Problem details
Each line of the material below with the word "assert" is to be reported.

=== Section Start ===

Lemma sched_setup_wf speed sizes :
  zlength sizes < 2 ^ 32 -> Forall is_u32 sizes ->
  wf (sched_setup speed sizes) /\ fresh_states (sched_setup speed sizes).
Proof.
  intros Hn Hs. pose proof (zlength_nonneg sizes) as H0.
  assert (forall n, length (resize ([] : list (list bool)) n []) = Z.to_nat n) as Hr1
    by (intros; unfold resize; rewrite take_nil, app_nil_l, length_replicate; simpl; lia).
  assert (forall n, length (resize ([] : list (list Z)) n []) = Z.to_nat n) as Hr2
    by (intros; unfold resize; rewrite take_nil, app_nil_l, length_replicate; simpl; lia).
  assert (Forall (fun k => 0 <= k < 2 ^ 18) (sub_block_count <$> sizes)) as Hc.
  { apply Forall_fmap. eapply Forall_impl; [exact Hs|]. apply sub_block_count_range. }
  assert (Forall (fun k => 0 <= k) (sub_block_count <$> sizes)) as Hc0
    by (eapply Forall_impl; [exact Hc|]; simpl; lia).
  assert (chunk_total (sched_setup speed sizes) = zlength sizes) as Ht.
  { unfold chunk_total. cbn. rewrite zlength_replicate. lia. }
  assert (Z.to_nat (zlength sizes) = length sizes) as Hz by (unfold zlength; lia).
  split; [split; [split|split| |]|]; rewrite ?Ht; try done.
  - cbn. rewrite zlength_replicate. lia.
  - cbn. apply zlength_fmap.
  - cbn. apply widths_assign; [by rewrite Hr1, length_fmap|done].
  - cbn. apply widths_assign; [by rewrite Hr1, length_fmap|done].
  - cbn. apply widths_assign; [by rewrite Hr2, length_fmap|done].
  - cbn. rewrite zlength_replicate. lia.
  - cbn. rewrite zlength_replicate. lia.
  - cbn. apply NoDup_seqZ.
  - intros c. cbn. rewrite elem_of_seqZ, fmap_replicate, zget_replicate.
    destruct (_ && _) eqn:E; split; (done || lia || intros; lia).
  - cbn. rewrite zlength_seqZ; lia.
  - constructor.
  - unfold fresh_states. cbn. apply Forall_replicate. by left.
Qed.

=== Section End ===

Solution for this task
  assert (forall n, length (resize ([] : list (list bool)) n []) = Z.to_nat n) as Hr1
  assert (forall n, length (resize ([] : list (list Z)) n []) = Z.to_nat n) as Hr2
  assert (Forall (fun k => 0 <= k < 2 ^ 18) (sub_block_count <$> sizes)) as Hc.
  assert (Forall (fun k => 0 <= k) (sub_block_count <$> sizes)) as Hc0
  assert (chunk_total (sched_setup speed sizes) = zlength sizes) as Ht.
  assert (Z.to_nat (zlength sizes) = length sizes) as Hz by (unfold zlength; lia).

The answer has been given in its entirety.